_BRIEF_:
Where the string "infinity" occurs in a line of the entries below, copy that line.

- - -

(** A service whose document query is rejected. *)
Definition unreachableService : ZeroEntropy :=
  {| topDocuments := fun _ _ _ _ => Throw (mkError (str "Network Error"));
     topSnippets := fun _ _ _ _ => Normal (mkQueryResponse []);
     topPages := fun _ _ _ _ => Normal (mkQueryResponse []) |}.

(** The first render with a text typed into the field. *)
Definition typed (text : jsstring) : World :=
  snd (handleChange text initialWorld).

(** A listing query submitted to the one-document service, and what the
    formatter returns for it. *)
Definition listingSubmission : World :=
  snd (handleSubmit (Some oneDocumentService) (str "default") 1 2
         (typed (str "show all documents"))).

Definition listingResponse : Response :=
  formatResponse
    {| documents := [sampleDocument];
       snippets := [];
       pages := None;
       query := str "show all documents" |}.

(** A page query sent to the unreachable service. *)
Definition unreachablePageQuery : World :=
  snd (processQuery unreachableService (str "default") (str "page 3")
         initialWorld).

End Chatbot.

(* ================================================================== *)
(** * The document console (Zero.tsx) *)
(* ================================================================== *)

Module Console.
Import JS Effects.

(** ** Data model *)

(** A browser [File] chosen for upload. *)
Record File := mkFile {
  f_name : jsstring;
  f_type : jsstring;
  f_size : float
}.
(** * energyderivatives: the CRR binomial lattice and the Monte Carlo engine

    A shallow embedding of
      - [src/energyderivatives/binomial_tree_options/__init__.py]
        (class [CRRBinomialTreeOption]) and
      - [src/energyderivatives/monte_carlo_options/__init__.py]
        (class [MonteCarloOption]),
    followed by the properties of the two pricing engines.

    Numbers.  The code computes on numpy [float64] scalars and arrays.  They
    are modelled by [npf]: a real number, or one of the three IEEE special
    values [+inf], [-inf], [nan].  Operations on the special values follow
    IEEE 754 as numpy implements it (division by zero yields an infinity or
    nan together with a warning, never an exception; nan is absorbing;
    comparisons with nan are false).  Operations on finite values are exact:
    rounding, overflow to infinity and the sign of zero are not modelled.

    Control.  Python exceptions are the [Raise] branch of [result]; arrays
    mutated in place are passed from one statement to the next. *)

From Stdlib Require Import String Reals Lra Lia ZArith List Bool.
Import ListNotations.

Set Implicit Arguments.

(* ================================================================== *)
(** ** Python values and exceptions *)

Module Py.

(** The built-in exceptions the two classes can raise. *)
Inductive exn : Type :=
| ZeroDivisionError
| IndexError
| TypeError
| ValueError.

Inductive result (A : Type) : Type :=
| Ok (a : A)
| Raise (e : exn).
Arguments Ok {A} a.
Arguments Raise {A} e.

Definition bind {A B : Type} (m : result A) (k : A -> result B) : result B :=
  match m with
  | Ok a => k a
  | Raise e => Raise e
  end.

(** [for x in xs: s = body(x, s)], stopping at the first exception. *)
Fixpoint for_ {X S : Type} (xs : list X) (body : X -> S -> result S) (s : S)
  : result S :=
  match xs with
  | [] => Ok s
  | x :: xs' => bind (body x s) (for_ xs' body)
  end.

(** [a[i]] for a non-negative index: [IndexError] out of range. *)
Definition getitem {A : Type} (a : list A) (i : nat) : result A :=
  match nth_error a i with
  | Some x => Ok x
  | None => Raise IndexError
  end.

Fixpoint update {A : Type} (a : list A) (i : nat) (x : A) : list A :=
  match a, i with
  | [], _ => []
  | _ :: a', O => x :: a'
  | y :: a', S i' => y :: update a' i' x
  end.

(** [a[i] = x] for a non-negative index: [IndexError] out of range. *)
Definition setitem {A : Type} (a : list A) (i : nat) (x : A) : result (list A) :=
  if Nat.ltb i (length a) then Ok (update a i x) else Raise IndexError.

End Py.

Notation "x <- m ;; k" := (Py.bind m (fun x => k))
  (at level 61, m at next level, right associativity).

(* ================================================================== *)
(** ** numpy: float64 scalars, arrays, reductions *)

Module Np.

Local Open Scope R_scope.

Inductive npf : Type :=
| Fin (x : R)
| PInf
| NInf
| NaN.

Definition is_finite (a : npf) : Prop :=
  match a with Fin _ => True | _ => False end.

(** The infinity of the sign of [x], and nan when [x] is zero. *)
Definition signed_inf (positive : bool) (x : R) : npf :=
  if Rlt_dec 0 x then (if positive then PInf else NInf)
  else if Rlt_dec x 0 then (if positive then NInf else PInf)
  else NaN.
(** * MP4-to-MP3: the conversion service's guards, temp store and pipeline

    A shallow embedding of the repository's four server variants:
    - [src/server.js]: the RapidAPI variant (session gate, video-ID
      extraction, GET /api/convert);
    - [src/Dockerfile], the server from line 231 on: the RapidAPI variant
      without a login, whose downloader counts the redirects it follows;
    - [src/unnamed/part_001], first file: the yt-dlp variant;
    - [src/unnamed/part_001], second file: the Cobalt variant (host
      allow-list, per-entry guarded sweep, POST /api/convert).

    JavaScript strings are modelled as [string]: a sequence of code units,
    of which only the ASCII ones can match a pattern of the program.
    Timestamps ([Date.now()], [mtimeMs]) are integers of milliseconds; the
    modification time of a file is the file system's, not a reading of
    [Date.now()] by the program. *)

From Stdlib Require Import ZArith List Ascii String Bool Lia.
From stdpp Require Import base option list gmap strings fin_maps.
Import ListNotations.

Local Open Scope Z_scope.

(** ** JavaScript string helpers *)

Module Js.

(** [s.startsWith(p)], returning what follows the prefix. *)
Fixpoint strip_prefix (p s : string) : option string :=
  match p with
  | EmptyString => Some s
  | String a p' =>
      match s with
      | String b s' => if Ascii.eqb a b then strip_prefix p' s' else None
      | EmptyString => None
      end
  end.

Definition startsWith (s p : string) : bool :=
  match strip_prefix p s with Some _ => true | None => false end.

(** [s.substring(0, n)] for [0 <= n]. *)
Fixpoint take (n : nat) (s : string) : string :=
  match n, s with
  | S n', String c s' => String c (take n' s')
  | _, _ => EmptyString
  end.

(** Truthiness of a string value: only the empty string is falsy. *)
Definition truthy (s : string) : bool :=
  match s with EmptyString => false | String _ _ => true end.

(** Truthiness of a possibly-undefined string property. *)
Definition truthy_opt (o : option string) : bool :=
  match o with Some s => truthy s | None => false end.

(** [a || b] on strings. *)
Definition or_else (a b : string) : string := if truthy a then a else b.

(** [o || b] on a possibly-undefined string property. *)
Definition opt_or (o : option string) (b : string) : string :=
  match o with Some s => or_else s b | None => b end.

Definition chars (s : string) : list ascii := list_ascii_of_string s.

End Js.

(** ** Video-ID extraction ([extractVideoId], src/server.js) *)

Module VideoId.

(** The character class [[a-zA-Z0-9_-]]. *)
Definition is_id_char (c : ascii) : bool :=
  let n := nat_of_ascii c in
  ((97 <=? n)%nat && (n <=? 122)%nat)
  || ((65 <=? n)%nat && (n <=? 90)%nat)
  || ((48 <=? n)%nat && (n <=? 57)%nat)
  || (n =? 95)%nat || (n =? 45)%nat.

- - -

_RESULT FOR THIS EXERCISE_:
    IEEE 754 as numpy implements it (division by zero yields an infinity or
    rounding, overflow to infinity and the sign of zero are not modelled.
(** The infinity of the sign of [x], and nan when [x] is zero. *)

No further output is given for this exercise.